Наиболее изящным из сооружений, восходивших к той же эпохе, когда Екатерина еще любила свой Ораниенбаум, был сохранившийся до наших дней и нисколько не пострадавший Китайский дворец. Это совершенно единственный в своем роде архитектурный памятник, в сооружении и украшении которого участвовали те же Ринальди, Бароцци и Торелли. К наибольшим диковинам этого дворца принадлежит длинная зала, стены которой заделаны деревянными панно в китайском вкусе, а в потолке протянут большой продолговатый плафон, приписывавшийся Девельи и изображающий какую-то китайскую церемонию. Вообще же только этот очень просторный биллиардный зал оправдывал наименование «Китайский дворец», приданное всему одноэтажному зданию. Согласно преданию, именно эту прохладную, темноватую (из-за обшивки стен и густых драпировок на окнах) комнату особенно любила Екатерина, и ее же избрала себе обычным пребыванием принцесса Елена — единственная дочь великой княгини Екатерины Михайловны, сестра помянутых герцогов Мекленбургских. Я помнил ее еще совсем молодой, теперь же это была дама лет сорока пяти, несколько отяжелевшая, с классически правильными, но малопривлекательными чертами лица. Несколько лет до того и тогда уже, когда она рисковала быть навсегда зачисленной в разряд старых невест, — она вышла замуж за уже совершенно седовласого принца Саксен-Альтенбургского, но брак этот был чисто «резонным»: муж продолжал жить почти безвыездно за границей, поручив наблюдение за воспитанием своих дочерей от первого брака Елене Георгиевне.

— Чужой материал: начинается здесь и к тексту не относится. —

(** Witness for C3 (as amended): nothing listens on port 9222, the launcher
    finds a browser and starts it, and the readiness wait fails. *)
Lemma launch_timeout_terminates_iff_auto_close_witness :
  ∃ s' evs,
    launch_and_connect (Demo.cfg false)
      (Demo.env Demo.refused Demo.refused ["/usr/bin/chrome"] false [] [])
      None None false init =
      (Raise (RuntimeError (LaunchTimeout 60)), s')
    ∧ history s' = history init ++ evs
    ∧ (LauncherCleanup ∈ map fst evs ↔ false = true).
Proof.
  apply (launch_timeout_terminates_iff_auto_close (Demo.cfg false)
           (Demo.env Demo.refused Demo.refused ["/usr/bin/chrome"] false [] [])
           None None false init).
  - reflexivity.
  - intros s0. eexists _, _. reflexivity.
  - intros _. split; [intros h; by eexists | reflexivity].
  - intros h path hl dir. by eexists.
  - reflexivity.
Defined.

(** Counterexample to C3 as stated: with [AUTO_CLOSE_BROWSER] set, the
    failing call does terminate the launcher's process, through [cleanup]. *)
Lemma launch_timeout_terminates_counterexample :
  let run := launch_and_connect (Demo.cfg true)
               (Demo.env Demo.refused Demo.refused ["/usr/bin/chrome"] false [] [])
               None None false init in
  run.1 = Raise (RuntimeError (LaunchTimeout 60))
  ∧ map fst (history run.2) =
      [HttpGet JsonVersion (Some 9222) 2;
       DetectBrowserPaths;
       LauncherGetBrowserInfo "/usr/bin/chrome";
       OsGetcwd;
       OsMakedirs "/work/browser_data/cdp_xhs_user_data_dir";
       LauncherLaunchBrowser "/usr/bin/chrome" (Some 9222) false
         (Some "/work/browser_data/cdp_xhs_user_data_dir");
       LauncherWaitForBrowserReady (Some 9222) 60;
       LauncherCleanup]
  ∧ ¬ (LauncherCleanup ∉ map fst (history run.2)).
Proof.
  cbn zeta. split; [reflexivity|]. split; [reflexivity|].
  intros Hnot. apply Hnot. vm_compute. repeat constructor.
Qed.

(** Witness for C4 (as amended): a browser already answers on port 9222. *)
Lemma attach_skips_launch_witness :
  let run := launch_and_connect (Demo.cfg true)
               (Demo.env Demo.version_ok Demo.refused [] false [ContextId 7] [])
               None None false init in
  ∃ o1 o2 body handler,
    history run.2 =
      history init
      ++ (HttpGet JsonVersion (Some 9222) 2, o1)
      :: (HttpGet JsonVersion (Some 9222) 10, o2)
      :: body ++ handler
    ∧ Forall (of_kinds [KHttp; KPlaywright]) body
    ∧ Forall (λ ev, kind ev.1 ≠ KLaunch) handler
    ∧ (∀ c, run.1 = Ok c → handler = [])
    ∧ (LauncherCleanup ∈ map fst handler ↔
       (∃ e, run.1 = Raise e) ∧ AUTO_CLOSE_BROWSER (Demo.cfg true) = true).
Proof.
  cbn zeta.
  apply (attach_skips_launch (Demo.cfg true)
           (Demo.env Demo.version_ok Demo.refused [] false [ContextId 7] [])
           None None false init).
  reflexivity.
Defined.

(** Counterexample to C4 as stated: the probe answers true, the handshake
    address is fetched, the controller hands out a handle that reports
    itself disconnected, and [AUTO_CLOSE_BROWSER] is set.  The launch step
    is skipped, yet the launcher is invoked: the failing call ends with the
    launcher's [cleanup]. *)
Lemma attach_launcher_cleanup_counterexample :
  let run := launch_and_connect (Demo.cfg true) disconnected_env
               None None false init in
  (test_cdp_connection disconnected_env (Some (CDP_DEBUG_PORT (Demo.cfg true)))
     init).1 = Ok true
  ∧ run.1 = Raise (RuntimeError CdpConnectFailed)
  ∧ map fst (history run.2) =
      [HttpGet JsonVersion (Some 9222) 2;
       HttpGet JsonVersion (Some 9222) 10;
       ConnectOverCdp (JStr "ws://localhost:9222/devtools");
       BrowserClose (BrowserId 1);
       LauncherCleanup]
  ∧ ¬ Forall (λ call, kind call ≠ KLaunch ∧ kind call ≠ KTerminate)
        (map fst (history run.2)).
Proof.
  cbn zeta. split; [reflexivity|]. split; [reflexivity|].
  split; [reflexivity|].
  intros Hall. rewrite Forall_forall in Hall.
  destruct (Hall LauncherCleanup) as [_ Hterm]; [|by apply Hterm].
  vm_compute. repeat (first [left; reflexivity | right]).
Qed.

(** ** Failure of [launch_and_connect] *)

Section AcquireFailure.

Variable cfg : Config.
Variable env : Env.
Variable playwright_proxy : option (list (string * string)).
Variable user_agent : option string.
Variable headless : bool.

Local Abbreviation port := (Some (CDP_DEBUG_PORT cfg)).

(** [Connected s s']: in [launch_and_connect] started from [s], the steps
    up to and including the CDP connection succeed, leaving [s']. *)
Inductive Connected (s : State) : State → Prop :=
| connected_attach s1 s2 :
    test_cdp_connection env port (set_debug_port port s) = (Ok true, s1) →
    connect_via_cdp env (add_log (Info, MsgAttachExisting port) s1) = (Ok tt, s2) →
    Connected s s2
| connected_launch s1 browser_path s2 s3 s4 :
    test_cdp_connection env port (set_debug_port port s) = (Ok false, s1) →
    get_browser_path cfg env (add_log (Info, MsgLaunchNew port) s1)
      = (Ok browser_path, s2) →
    launch_browser cfg env browser_path headless s2 = (Ok tt, s3) →
    connect_via_cdp env s3 = (Ok tt, s4) →
    Connected s s4.

(** [StepRaises s e s']: in [launch_and_connect] started from [s], the
    steps before it having succeeded, a step raises [e] in state [s']:
    the connection when attaching, path detection, the launch, the
    connection after a launch, or context resolution.  (The probe never
    raises.) *)
Inductive StepRaises (s : State) (e : Exn) : State → Prop :=
| raises_attach s1 s2 :
    test_cdp_connection env port (set_debug_port port s) = (Ok true, s1) →
    connect_via_cdp env (add_log (Info, MsgAttachExisting port) s1) = (Raise e, s2) →
    StepRaises s e s2
| raises_path s1 s2 :
    test_cdp_connection env port (set_debug_port port s) = (Ok false, s1) →
    get_browser_path cfg env (add_log (Info, MsgLaunchNew port) s1) = (Raise e, s2) →
    StepRaises s e s2
| raises_launch s1 browser_path s2 s3 :
    test_cdp_connection env port (set_debug_port port s) = (Ok false, s1) →
    get_browser_path cfg env (add_log (Info, MsgLaunchNew port) s1)
      = (Ok browser_path, s2) →
    launch_browser cfg env browser_path headless s2 = (Raise e, s3) →
    StepRaises s e s3
| raises_connect s1 browser_path s2 s3 s4 :
    test_cdp_connection env port (set_debug_port port s) = (Ok false, s1) →
    get_browser_path cfg env (add_log (Info, MsgLaunchNew port) s1)
      = (Ok browser_path, s2) →
    launch_browser cfg env browser_path headless s2 = (Ok tt, s3) →
    connect_via_cdp env s3 = (Raise e, s4) →
    StepRaises s e s4
| raises_context s1 s2 :
    Connected s s1 →
    create_browser_context env playwright_proxy user_agent s1 = (Raise e, s2) →
    StepRaises s e s2.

Что именно принцессе Елене досталась такая жемчужина, как Китайский дворец, можно почитать за особое счастье. Обладая такой же чисто немецкой страстью к порядку, как ее брат Михаил Георгиевич, она все же имела и достаточный исторический пиетет, чтобы отказаться вносить, под предлогом реставрации, какое-либо усовершенствование и переделки в порученном ее ведению художественном перворазрядном памятнике. Содержала она дворец и всю примыкающую к нему часть парка в удивительном порядке, однако ничего нигде не восстанавливала и не добавляла, а на всякие представления своего архитектора господина Марфельда она неизменно отвечала: «Так было при мама, так пусть и остается».
Лицо принцессы часто портила какая-то кислая усмешка; возможно, что то был отблеск тех милостивых улыбок, которыми дарила ее бабка великая княгиня Елена Павловна, а то и несравненно более знаменитая прапрабабушка — Екатерина II. Такой именно усмешкой реагировала принцесса и на мое обращение к ней с просьбой разрешить мне увековечить в моих «Сокровищах» ее прелестный дворец, и уже я успел подумать, что просьба моя отклонена, как тут же принцесса согласилась и объявила, что могу начать свою работу хоть на следующий день после того, что она покинет на часть лета Ораниенбаум, а что до того — она будет всегда рада меня видеть у себя. Вообще под наружностью не очень приветливой в ней крылось неожиданное большое доброжелательство. Лучше изучив ее со временем, я понял, что вся ее брезгливая надменность была напускная и, по всей вероятности, скрывала непреодолимую стеснительность. Пожалуй, это она требовала от собеседника известного ободрения! Зато когда такое ободрение получалось, то беседа с ней теряла всякую принужденность, и она была даже не прочь изливаться, переходя от тем исторически-политических (в ее отношении к русскому строю звучал слегка тот уклон к либерализму, который слышался и в речах великого князя Николая Михайловича) к темам художественным и, особенно, к музыке. Ведь в качестве музыкальной одаренности она не уступала брату Георгию, но ее главная сила была пение, а ее любимый автор — И. С. Бах. Обладая прекрасным, полнозвучным, сочным голосом и отлично владея им, она могла бы занять первенствующее место среди певиц — исполнительниц Баха, но ранг и природное смущение не допускали того. Тем не менее, ободряемая поклонниками, она изредка преодолевала свою робость перед публичным выступлением и давала в своем грандиозном Каменноостровском дворце концерты, в которых наиболее ценной участницей была она сама в своем излюбленном строгом репертуаре.